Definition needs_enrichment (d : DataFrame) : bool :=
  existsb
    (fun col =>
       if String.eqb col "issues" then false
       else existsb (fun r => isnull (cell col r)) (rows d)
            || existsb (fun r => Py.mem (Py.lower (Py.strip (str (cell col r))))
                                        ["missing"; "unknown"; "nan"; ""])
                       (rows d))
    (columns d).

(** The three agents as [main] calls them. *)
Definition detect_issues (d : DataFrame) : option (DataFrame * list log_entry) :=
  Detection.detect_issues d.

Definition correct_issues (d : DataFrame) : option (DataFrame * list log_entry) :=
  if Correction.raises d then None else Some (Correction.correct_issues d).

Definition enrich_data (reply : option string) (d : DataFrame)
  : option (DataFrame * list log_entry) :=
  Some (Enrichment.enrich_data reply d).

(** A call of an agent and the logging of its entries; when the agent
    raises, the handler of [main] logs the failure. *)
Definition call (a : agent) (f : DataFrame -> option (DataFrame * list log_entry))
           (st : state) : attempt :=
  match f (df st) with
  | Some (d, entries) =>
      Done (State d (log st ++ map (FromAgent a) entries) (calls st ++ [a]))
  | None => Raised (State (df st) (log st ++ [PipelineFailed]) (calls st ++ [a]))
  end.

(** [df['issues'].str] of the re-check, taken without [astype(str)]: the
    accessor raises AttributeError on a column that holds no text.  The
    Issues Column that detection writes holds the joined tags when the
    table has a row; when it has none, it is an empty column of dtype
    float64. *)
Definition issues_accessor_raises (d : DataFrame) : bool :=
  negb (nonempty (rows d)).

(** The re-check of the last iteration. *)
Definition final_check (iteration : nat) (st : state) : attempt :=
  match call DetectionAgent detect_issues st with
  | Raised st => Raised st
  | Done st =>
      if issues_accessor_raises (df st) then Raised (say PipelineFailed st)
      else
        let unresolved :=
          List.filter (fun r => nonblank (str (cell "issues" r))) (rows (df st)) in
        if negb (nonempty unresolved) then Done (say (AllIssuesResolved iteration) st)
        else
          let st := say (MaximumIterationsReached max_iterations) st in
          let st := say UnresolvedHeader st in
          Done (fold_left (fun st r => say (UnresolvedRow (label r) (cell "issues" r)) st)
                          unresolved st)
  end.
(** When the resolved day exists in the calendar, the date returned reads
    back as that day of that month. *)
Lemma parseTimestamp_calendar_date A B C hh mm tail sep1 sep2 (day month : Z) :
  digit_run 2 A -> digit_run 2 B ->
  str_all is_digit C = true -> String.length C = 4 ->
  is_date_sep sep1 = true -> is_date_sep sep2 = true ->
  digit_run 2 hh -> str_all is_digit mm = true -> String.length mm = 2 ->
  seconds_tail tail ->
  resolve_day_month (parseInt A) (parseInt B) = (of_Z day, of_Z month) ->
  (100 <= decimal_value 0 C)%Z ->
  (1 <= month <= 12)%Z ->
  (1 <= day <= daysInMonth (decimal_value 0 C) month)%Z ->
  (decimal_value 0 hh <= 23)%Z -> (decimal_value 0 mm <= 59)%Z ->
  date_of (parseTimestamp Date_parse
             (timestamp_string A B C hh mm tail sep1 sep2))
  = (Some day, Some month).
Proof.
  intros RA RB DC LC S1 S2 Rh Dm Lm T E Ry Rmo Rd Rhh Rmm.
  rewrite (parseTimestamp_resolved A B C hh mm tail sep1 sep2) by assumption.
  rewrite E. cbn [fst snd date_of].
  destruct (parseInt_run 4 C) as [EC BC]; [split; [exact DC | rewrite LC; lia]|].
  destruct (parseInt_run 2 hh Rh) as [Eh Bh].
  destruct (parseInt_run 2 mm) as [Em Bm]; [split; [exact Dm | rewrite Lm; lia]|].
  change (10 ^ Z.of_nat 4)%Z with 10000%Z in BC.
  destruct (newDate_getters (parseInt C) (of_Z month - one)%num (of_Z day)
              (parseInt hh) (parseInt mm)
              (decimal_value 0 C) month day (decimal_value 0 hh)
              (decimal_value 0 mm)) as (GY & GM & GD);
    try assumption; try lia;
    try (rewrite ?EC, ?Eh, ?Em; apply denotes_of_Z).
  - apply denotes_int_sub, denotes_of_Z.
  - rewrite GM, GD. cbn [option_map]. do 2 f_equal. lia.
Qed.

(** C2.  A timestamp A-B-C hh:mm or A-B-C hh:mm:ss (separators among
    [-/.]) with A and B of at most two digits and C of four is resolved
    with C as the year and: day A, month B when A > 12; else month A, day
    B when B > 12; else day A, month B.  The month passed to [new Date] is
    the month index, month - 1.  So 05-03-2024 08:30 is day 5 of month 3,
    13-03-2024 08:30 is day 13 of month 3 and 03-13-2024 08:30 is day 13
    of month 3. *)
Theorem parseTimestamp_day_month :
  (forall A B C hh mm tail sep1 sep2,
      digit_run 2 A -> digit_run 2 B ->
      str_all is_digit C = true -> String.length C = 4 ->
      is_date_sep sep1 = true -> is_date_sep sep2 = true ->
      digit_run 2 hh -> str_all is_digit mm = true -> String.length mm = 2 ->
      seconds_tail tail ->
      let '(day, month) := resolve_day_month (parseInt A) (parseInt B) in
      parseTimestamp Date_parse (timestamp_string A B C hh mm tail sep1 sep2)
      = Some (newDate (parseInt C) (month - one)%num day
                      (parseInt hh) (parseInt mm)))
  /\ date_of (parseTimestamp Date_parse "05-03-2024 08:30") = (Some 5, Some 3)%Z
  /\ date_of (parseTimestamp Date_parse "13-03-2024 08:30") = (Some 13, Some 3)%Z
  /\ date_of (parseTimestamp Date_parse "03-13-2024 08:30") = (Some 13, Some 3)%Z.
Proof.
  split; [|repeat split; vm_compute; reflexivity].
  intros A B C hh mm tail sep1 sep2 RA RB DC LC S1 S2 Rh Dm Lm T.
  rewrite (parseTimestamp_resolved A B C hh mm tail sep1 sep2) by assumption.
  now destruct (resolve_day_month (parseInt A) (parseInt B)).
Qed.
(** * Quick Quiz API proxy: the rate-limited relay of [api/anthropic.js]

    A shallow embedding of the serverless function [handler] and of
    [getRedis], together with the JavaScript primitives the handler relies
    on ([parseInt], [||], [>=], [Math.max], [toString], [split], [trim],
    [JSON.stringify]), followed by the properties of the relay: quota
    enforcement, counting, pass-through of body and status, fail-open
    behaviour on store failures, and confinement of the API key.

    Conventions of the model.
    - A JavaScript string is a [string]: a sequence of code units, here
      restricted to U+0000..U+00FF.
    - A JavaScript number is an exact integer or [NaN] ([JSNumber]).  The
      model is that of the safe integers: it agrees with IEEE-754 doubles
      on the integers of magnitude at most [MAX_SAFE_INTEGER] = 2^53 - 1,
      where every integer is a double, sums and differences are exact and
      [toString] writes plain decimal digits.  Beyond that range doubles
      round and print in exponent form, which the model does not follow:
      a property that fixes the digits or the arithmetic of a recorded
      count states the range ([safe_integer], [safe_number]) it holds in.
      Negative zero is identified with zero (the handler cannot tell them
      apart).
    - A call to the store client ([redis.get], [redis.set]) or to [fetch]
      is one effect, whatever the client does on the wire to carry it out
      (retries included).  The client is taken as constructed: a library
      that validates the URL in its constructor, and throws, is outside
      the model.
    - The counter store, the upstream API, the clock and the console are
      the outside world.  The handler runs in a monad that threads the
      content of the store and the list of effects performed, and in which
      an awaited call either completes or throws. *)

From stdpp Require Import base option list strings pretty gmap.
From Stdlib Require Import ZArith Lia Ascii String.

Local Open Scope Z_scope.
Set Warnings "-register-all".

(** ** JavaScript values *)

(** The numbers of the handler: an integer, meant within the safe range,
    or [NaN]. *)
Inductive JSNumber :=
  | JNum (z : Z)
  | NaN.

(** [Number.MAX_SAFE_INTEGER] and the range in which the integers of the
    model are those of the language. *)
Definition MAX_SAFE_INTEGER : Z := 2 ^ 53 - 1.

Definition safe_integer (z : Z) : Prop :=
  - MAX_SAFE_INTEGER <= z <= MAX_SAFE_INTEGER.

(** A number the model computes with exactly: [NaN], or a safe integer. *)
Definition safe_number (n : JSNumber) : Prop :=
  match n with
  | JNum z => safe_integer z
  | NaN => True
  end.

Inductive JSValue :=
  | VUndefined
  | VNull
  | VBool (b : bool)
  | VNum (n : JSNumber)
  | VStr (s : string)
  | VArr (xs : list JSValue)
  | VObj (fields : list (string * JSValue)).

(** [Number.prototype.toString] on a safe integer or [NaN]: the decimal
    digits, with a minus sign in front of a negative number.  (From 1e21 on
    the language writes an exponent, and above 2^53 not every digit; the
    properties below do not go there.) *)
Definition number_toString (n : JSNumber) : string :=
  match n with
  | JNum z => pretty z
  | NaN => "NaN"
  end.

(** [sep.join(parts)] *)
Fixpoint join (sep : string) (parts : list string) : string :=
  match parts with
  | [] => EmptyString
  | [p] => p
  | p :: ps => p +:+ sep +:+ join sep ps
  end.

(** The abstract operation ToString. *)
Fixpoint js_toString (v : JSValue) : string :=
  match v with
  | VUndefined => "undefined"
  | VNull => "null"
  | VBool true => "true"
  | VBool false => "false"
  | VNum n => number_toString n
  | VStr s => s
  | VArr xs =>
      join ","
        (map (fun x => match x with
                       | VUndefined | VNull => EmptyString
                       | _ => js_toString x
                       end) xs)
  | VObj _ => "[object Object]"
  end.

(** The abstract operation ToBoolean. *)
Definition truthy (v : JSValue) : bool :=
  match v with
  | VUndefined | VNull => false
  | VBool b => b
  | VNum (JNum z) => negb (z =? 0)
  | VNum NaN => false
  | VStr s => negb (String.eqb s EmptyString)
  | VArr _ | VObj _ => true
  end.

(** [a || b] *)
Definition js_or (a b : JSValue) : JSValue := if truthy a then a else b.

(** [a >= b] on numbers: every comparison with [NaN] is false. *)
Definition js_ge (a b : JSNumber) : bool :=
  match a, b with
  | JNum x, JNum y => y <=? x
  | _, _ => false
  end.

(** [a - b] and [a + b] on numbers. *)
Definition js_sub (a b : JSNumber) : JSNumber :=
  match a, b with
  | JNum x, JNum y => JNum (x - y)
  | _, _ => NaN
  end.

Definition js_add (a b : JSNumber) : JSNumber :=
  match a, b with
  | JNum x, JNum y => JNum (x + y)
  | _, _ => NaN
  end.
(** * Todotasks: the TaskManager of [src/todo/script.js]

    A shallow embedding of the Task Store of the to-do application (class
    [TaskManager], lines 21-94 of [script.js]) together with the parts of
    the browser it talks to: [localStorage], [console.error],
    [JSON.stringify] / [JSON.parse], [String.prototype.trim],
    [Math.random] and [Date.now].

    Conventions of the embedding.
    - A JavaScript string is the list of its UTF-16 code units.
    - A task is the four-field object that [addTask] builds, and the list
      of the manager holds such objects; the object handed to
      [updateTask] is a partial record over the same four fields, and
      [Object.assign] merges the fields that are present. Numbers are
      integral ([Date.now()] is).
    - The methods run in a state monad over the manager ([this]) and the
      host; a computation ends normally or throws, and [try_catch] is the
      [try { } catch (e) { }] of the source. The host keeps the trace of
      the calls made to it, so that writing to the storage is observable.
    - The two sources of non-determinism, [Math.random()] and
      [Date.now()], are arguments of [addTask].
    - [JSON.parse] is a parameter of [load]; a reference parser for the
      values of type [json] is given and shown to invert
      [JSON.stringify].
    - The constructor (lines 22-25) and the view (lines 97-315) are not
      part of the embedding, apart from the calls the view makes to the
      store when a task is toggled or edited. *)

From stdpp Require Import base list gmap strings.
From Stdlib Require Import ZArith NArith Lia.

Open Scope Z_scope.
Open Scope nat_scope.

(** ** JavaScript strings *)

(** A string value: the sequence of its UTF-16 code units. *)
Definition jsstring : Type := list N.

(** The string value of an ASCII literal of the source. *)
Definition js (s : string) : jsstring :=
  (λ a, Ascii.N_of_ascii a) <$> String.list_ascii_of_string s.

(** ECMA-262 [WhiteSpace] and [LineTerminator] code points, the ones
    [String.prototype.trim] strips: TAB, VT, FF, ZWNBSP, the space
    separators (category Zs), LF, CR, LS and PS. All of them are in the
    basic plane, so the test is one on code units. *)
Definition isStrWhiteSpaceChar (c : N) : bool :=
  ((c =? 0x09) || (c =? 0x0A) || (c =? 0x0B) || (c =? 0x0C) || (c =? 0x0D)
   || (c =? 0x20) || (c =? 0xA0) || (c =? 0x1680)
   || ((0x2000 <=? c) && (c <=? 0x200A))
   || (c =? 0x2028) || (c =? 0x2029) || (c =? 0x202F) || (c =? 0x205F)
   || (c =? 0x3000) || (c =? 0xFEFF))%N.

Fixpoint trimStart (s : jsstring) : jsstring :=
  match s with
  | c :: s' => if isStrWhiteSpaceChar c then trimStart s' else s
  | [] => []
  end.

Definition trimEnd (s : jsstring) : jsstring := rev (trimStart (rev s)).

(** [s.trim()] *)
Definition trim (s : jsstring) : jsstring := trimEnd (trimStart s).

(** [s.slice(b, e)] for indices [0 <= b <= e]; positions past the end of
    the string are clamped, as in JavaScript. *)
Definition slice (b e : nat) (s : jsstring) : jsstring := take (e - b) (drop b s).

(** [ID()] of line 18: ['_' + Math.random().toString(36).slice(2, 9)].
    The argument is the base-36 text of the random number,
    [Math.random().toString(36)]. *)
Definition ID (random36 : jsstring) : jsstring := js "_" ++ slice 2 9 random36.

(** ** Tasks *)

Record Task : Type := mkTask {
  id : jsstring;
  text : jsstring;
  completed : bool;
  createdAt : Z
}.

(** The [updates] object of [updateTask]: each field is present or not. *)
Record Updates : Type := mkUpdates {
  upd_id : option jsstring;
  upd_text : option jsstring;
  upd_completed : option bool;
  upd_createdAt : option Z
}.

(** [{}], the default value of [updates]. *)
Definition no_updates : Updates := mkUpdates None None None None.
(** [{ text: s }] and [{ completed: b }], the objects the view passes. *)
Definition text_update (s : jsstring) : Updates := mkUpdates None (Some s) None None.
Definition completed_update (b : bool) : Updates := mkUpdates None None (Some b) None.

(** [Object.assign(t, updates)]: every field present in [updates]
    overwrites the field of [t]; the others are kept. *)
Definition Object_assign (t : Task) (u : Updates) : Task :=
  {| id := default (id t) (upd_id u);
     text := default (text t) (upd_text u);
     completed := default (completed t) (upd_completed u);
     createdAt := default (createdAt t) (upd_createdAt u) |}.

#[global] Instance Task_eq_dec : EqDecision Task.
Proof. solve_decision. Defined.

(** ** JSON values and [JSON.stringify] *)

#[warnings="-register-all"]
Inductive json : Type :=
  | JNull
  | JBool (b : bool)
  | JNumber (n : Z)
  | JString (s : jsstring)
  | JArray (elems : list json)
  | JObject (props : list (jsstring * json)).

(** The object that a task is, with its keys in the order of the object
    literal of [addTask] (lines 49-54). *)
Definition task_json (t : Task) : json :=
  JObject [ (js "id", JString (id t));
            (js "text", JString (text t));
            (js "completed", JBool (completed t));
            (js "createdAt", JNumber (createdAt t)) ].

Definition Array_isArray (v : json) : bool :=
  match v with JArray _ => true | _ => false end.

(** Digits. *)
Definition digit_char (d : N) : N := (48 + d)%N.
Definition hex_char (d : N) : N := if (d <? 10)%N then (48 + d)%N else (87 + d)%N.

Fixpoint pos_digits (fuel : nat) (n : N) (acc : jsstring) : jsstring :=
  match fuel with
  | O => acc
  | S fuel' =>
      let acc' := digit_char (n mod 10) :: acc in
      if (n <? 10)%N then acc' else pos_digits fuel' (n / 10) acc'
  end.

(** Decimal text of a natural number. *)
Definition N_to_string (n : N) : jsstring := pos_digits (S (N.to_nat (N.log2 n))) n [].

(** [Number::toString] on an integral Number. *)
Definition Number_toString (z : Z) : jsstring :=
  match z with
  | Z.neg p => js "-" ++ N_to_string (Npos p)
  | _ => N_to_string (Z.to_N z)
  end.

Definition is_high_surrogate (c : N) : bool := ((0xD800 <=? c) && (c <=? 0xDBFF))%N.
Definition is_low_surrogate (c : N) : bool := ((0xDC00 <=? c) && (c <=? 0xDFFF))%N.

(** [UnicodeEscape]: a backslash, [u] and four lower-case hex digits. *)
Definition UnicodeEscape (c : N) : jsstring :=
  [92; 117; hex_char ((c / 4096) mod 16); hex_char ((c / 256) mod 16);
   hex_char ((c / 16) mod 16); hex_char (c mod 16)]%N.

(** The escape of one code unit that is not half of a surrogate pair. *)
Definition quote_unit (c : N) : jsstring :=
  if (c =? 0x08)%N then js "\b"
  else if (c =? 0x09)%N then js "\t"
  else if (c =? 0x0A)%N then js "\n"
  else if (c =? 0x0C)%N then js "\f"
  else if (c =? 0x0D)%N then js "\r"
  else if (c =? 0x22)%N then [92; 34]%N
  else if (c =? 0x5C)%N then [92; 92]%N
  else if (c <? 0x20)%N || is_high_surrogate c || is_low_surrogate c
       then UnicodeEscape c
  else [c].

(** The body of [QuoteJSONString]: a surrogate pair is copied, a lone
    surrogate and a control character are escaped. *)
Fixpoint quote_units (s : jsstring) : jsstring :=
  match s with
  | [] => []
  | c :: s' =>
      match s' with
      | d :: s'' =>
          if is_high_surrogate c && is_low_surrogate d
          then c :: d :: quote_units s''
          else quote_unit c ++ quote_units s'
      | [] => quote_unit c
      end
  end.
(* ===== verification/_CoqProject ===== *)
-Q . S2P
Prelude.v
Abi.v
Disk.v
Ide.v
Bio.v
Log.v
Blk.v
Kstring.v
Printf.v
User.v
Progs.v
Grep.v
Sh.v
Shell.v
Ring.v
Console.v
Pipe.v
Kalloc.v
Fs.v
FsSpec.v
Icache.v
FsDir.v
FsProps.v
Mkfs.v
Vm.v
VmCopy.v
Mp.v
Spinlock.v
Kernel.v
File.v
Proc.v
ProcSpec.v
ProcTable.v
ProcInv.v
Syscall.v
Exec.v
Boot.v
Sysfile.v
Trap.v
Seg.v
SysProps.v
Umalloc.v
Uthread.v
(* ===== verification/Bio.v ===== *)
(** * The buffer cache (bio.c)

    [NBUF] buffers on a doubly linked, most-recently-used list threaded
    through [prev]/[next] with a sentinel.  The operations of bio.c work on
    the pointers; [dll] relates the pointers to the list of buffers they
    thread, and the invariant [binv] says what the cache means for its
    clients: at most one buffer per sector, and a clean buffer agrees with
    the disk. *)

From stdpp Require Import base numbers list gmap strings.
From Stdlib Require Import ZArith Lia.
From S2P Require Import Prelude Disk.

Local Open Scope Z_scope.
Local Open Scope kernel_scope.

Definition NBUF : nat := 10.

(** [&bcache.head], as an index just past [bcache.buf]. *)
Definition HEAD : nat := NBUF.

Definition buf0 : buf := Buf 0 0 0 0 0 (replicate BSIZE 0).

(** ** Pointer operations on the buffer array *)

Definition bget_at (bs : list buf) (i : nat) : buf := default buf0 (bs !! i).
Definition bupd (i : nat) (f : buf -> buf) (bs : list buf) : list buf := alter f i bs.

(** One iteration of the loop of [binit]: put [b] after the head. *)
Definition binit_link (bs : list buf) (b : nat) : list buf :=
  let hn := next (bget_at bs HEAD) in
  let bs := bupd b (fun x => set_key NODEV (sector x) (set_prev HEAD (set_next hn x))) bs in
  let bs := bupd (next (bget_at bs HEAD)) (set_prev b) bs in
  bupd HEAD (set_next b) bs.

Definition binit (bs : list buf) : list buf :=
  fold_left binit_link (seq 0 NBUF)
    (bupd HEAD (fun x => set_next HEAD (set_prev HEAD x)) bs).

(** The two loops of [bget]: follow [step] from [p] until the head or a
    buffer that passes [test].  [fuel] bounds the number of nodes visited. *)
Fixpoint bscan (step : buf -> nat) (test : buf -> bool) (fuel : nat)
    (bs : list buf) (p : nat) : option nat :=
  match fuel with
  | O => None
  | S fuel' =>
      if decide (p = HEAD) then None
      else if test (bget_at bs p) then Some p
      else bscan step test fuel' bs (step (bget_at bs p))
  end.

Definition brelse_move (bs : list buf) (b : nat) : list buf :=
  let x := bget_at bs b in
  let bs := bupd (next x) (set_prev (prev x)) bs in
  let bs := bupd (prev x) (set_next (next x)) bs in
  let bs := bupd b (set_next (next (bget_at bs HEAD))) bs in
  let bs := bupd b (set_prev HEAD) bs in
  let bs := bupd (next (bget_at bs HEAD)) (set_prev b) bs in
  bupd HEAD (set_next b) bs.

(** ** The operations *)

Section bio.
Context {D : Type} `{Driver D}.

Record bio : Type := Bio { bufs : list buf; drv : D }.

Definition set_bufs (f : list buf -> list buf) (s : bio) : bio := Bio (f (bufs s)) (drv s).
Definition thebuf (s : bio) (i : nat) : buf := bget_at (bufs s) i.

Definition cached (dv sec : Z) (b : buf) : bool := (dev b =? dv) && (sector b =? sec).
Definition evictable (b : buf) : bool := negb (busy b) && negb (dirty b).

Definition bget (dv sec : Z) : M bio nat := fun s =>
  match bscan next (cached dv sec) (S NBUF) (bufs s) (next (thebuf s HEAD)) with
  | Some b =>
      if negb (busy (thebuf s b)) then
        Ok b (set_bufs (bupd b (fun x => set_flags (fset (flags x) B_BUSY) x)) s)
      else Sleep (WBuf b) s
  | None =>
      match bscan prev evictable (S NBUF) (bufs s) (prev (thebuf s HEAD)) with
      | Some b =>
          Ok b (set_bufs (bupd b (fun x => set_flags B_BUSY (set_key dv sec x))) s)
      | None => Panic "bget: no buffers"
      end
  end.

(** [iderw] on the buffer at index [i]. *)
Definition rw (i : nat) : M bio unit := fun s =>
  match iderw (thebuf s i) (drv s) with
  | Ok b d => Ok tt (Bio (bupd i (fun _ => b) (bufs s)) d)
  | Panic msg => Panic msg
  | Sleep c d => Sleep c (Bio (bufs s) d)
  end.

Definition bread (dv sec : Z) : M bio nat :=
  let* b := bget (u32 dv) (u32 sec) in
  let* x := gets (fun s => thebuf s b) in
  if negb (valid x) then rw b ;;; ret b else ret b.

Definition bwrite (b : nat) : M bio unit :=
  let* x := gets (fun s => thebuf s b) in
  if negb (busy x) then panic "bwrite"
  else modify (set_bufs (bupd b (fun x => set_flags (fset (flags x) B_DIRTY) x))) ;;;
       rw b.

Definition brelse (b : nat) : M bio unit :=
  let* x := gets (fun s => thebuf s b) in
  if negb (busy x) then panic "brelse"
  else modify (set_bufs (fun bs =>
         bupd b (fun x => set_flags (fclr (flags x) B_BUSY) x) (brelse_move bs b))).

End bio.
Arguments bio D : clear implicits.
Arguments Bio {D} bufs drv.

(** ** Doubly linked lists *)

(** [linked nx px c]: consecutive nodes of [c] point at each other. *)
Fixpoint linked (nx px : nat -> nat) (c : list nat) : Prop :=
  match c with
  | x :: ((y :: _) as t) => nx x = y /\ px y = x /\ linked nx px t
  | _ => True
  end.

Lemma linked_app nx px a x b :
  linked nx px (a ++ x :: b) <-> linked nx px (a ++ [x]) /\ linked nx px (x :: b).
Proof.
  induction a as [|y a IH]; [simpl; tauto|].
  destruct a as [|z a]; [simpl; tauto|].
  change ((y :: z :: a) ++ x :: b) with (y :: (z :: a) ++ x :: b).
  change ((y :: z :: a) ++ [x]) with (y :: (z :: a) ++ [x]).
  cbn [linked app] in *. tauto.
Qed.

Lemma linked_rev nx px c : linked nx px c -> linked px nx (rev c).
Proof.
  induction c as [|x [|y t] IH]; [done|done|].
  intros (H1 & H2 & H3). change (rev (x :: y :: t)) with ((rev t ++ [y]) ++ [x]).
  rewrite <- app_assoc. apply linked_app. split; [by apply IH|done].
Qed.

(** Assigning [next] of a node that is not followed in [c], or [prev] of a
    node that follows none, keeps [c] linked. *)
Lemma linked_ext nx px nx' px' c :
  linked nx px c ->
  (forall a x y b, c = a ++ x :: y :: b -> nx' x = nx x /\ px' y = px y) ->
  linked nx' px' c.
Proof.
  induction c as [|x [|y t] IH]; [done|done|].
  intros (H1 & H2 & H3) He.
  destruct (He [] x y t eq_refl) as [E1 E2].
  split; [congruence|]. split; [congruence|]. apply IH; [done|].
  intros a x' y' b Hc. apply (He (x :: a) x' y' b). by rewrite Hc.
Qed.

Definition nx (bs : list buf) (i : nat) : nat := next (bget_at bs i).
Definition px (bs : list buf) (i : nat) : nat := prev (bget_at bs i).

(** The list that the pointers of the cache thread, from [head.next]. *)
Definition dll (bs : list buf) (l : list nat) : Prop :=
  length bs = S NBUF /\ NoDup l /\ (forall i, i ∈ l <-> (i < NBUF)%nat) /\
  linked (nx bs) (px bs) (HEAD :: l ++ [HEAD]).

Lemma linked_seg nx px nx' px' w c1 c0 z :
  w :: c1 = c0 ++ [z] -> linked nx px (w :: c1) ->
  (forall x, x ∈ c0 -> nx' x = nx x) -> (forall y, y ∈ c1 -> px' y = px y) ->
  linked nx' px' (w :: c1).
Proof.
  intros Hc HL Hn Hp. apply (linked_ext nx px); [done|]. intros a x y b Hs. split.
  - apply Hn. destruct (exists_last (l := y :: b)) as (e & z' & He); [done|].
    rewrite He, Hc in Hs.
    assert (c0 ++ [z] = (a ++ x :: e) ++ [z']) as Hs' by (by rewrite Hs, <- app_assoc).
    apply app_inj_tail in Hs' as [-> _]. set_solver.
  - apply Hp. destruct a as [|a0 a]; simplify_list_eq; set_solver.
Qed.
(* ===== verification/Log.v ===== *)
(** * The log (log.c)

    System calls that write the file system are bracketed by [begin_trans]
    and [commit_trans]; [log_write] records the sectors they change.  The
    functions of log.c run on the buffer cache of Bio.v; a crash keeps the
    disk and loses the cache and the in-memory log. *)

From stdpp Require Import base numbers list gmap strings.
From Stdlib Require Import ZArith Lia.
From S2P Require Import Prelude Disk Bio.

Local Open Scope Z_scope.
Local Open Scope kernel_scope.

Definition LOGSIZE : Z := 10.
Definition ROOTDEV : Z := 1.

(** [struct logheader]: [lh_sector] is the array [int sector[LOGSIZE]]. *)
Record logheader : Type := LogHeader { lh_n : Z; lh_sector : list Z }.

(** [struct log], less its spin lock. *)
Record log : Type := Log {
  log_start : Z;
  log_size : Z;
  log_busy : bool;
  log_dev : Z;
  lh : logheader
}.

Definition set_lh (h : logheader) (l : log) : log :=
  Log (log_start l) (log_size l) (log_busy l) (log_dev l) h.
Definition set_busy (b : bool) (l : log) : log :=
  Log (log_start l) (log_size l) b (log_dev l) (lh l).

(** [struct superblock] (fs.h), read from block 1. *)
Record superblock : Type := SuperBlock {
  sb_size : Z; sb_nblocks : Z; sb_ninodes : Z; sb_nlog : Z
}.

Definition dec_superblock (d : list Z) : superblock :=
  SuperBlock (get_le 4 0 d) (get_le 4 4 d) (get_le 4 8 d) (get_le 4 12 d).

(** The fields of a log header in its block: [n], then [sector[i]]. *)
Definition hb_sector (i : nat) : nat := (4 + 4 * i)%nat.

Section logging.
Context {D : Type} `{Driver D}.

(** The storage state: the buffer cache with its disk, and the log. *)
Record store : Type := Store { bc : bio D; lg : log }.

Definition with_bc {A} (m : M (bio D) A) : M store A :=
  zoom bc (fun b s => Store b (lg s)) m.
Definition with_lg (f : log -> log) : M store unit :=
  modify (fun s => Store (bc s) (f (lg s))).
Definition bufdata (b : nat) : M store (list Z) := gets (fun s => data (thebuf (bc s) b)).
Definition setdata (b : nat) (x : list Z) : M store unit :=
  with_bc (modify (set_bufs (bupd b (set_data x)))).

- - - -

Assigned task: Whenever a line holds "LOGSIZE", it counts; state the total for the records and add nothing.

Answer to this exercise: 2